▶ _Exercise prompt_
Look below for the line that has "(** [PieceSymbol] of". Set down the lines from there through the line that has "loadFen : string", exactly as written.

▶ _Available data_
──────────

(** * HYTOPIA Chess: the match state machine and the computer opponent

    A shallow embedding of [src/gameplay/chess/types.ts], [game.ts], [ai.ts]
    and of the room handlers of [index.ts].  The rules library (chess.js) is
    external: it appears as the class [Engine], whose operations are the
    methods the code calls on a [Chess] object, written as state passing.
    [Math.random] is external as well and appears as the class [Entropy]. *)

From Stdlib Require Import ZArith Ascii String List Permutation Lia Bool Setoid.
From Stdlib Require Import QArith Qround.
From stdpp Require Import base option gmap strings.
Import ListNotations.

Close Scope Q_scope.
Local Open Scope string_scope.

(** ** types.ts *)

Inductive Difficulty := easy | medium | hard.
Inductive Mode := solo | duo.

(** [PlayerColor = "w" | "b"]. *)
Inductive PlayerColor := White | Black.

Definition color_eqb (x y : PlayerColor) : bool :=
  match x, y with
  | White, White | Black, Black => true
  | _, _ => false
  end.

(** [c === "w" ? "b" : "w"]. *)
Definition other (c : PlayerColor) : PlayerColor :=
  match c with White => Black | Black => White end.

Record LobbySelection := mkSelection {
  mode : Mode;
  difficulty : Difficulty
}.

(** ** The rules library, as the code uses it *)

(** [PieceSymbol] of chess.js, the keys of [PIECE_VALUES]. *)
Inductive PieceSymbol := pawn | knight | bishop | rook | queen | king.

Record Piece := mkPiece {
  p_type : PieceSymbol;
  p_color : PlayerColor
}.

(** A verbose move of chess.js, with the fields the code reads:
    [from], [to], [promotion] and [captured]. *)
Record Move := mkMove {
  m_from : string;
  m_to : string;
  m_promotion : option string;
  m_captured : option PieceSymbol
}.

(** The argument of [chess.move({ from, to, promotion })]. *)
Record MoveReq := mkReq {
  r_from : string;
  r_to : string;
  r_promotion : option string
}.

(** The methods of a [Chess] object.  A mutating method takes the state of
    the object and returns the new one.  [move] answers [None] for a move
    the library does not take, and then the object is as it was; the
    library (chess.js 1.x, the release with the methods below) reports
    such a move by throwing an [Error], "Invalid move", and returns a move
    object in every other case, never [null]. *)
Class Engine := {
  Chess : Type;
  newChess : Chess;                       (* new Chess(), chess.reset() *)
  loadFen : string -> Chess;              (* new Chess(fen) *)
  fen : Chess -> string;
  turn : Chess -> PlayerColor;
  board : Chess -> list (list (option Piece));
  moves : Chess -> list Move;
  move : Chess -> MoveReq -> option (Move * Chess);
  undo : Chess -> Chess;
  isCheck : Chess -> bool;
  isCheckmate : Chess -> bool;
  isStalemate : Chess -> bool;
  isDraw : Chess -> bool;
  isThreefoldRepetition : Chess -> bool;
  isInsufficientMaterial : Chess -> bool;
  isGameOver : Chess -> bool
}.

(** [Math.random]: [random] is one call of [Math.random()], a number from
    0 up to, and without, 1, taken as an exact fraction; [random_sort] is
    [arr.sort(() => Math.random() - 0.5)], whose order is up to the
    JavaScript engine. *)
Class Entropy := {
  Rng : Type;
  random : Rng -> Q * Rng;
  random_sort : Rng -> list Move -> list Move * Rng
}.

(** [Math.floor(u * n)] for a value [u] of [Math.random()]. *)
Definition pick_index (u : Q) (n : nat) : nat :=
  Z.to_nat (Qfloor (u * inject_Z (Z.of_nat n))).

(** [Math.floor(Math.random() * n)] *)
Definition random_index {R : Entropy} (g : Rng) (n : nat) : nat * Rng :=
  let '(u, g') := random g in (pick_index u n, g').

(** JavaScript numbers as the search uses them: integers and the two
    infinities. *)
Inductive Score := NegInf | Fin (z : Z) | PosInf.

(** [x < y] *)
Definition slt (x y : Score) : bool :=
  match x, y with
  | NegInf, NegInf => false
  | NegInf, _ => true
  | Fin _, NegInf => false
  | Fin a, Fin c => (a <? c)%Z
  | Fin _, PosInf => true
  | PosInf, _ => false
  end.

──────────

▶ _Result of the task_
(** [PieceSymbol] of chess.js, the keys of [PIECE_VALUES]. *)
Inductive PieceSymbol := pawn | knight | bishop | rook | queen | king.

Record Piece := mkPiece {
  p_type : PieceSymbol;
  p_color : PlayerColor
}.

(** A verbose move of chess.js, with the fields the code reads:
    [from], [to], [promotion] and [captured]. *)
Record Move := mkMove {
  m_from : string;
  m_to : string;
  m_promotion : option string;
  m_captured : option PieceSymbol
}.

(** The argument of [chess.move({ from, to, promotion })]. *)
Record MoveReq := mkReq {
  r_from : string;
  r_to : string;
  r_promotion : option string
}.

(** The methods of a [Chess] object.  A mutating method takes the state of
    the object and returns the new one.  [move] answers [None] for a move
    the library does not take, and then the object is as it was; the
    library (chess.js 1.x, the release with the methods below) reports
    such a move by throwing an [Error], "Invalid move", and returns a move
    object in every other case, never [null]. *)
Class Engine := {
  Chess : Type;
  newChess : Chess;                       (* new Chess(), chess.reset() *)
  loadFen : string -> Chess;              (* new Chess(fen) *)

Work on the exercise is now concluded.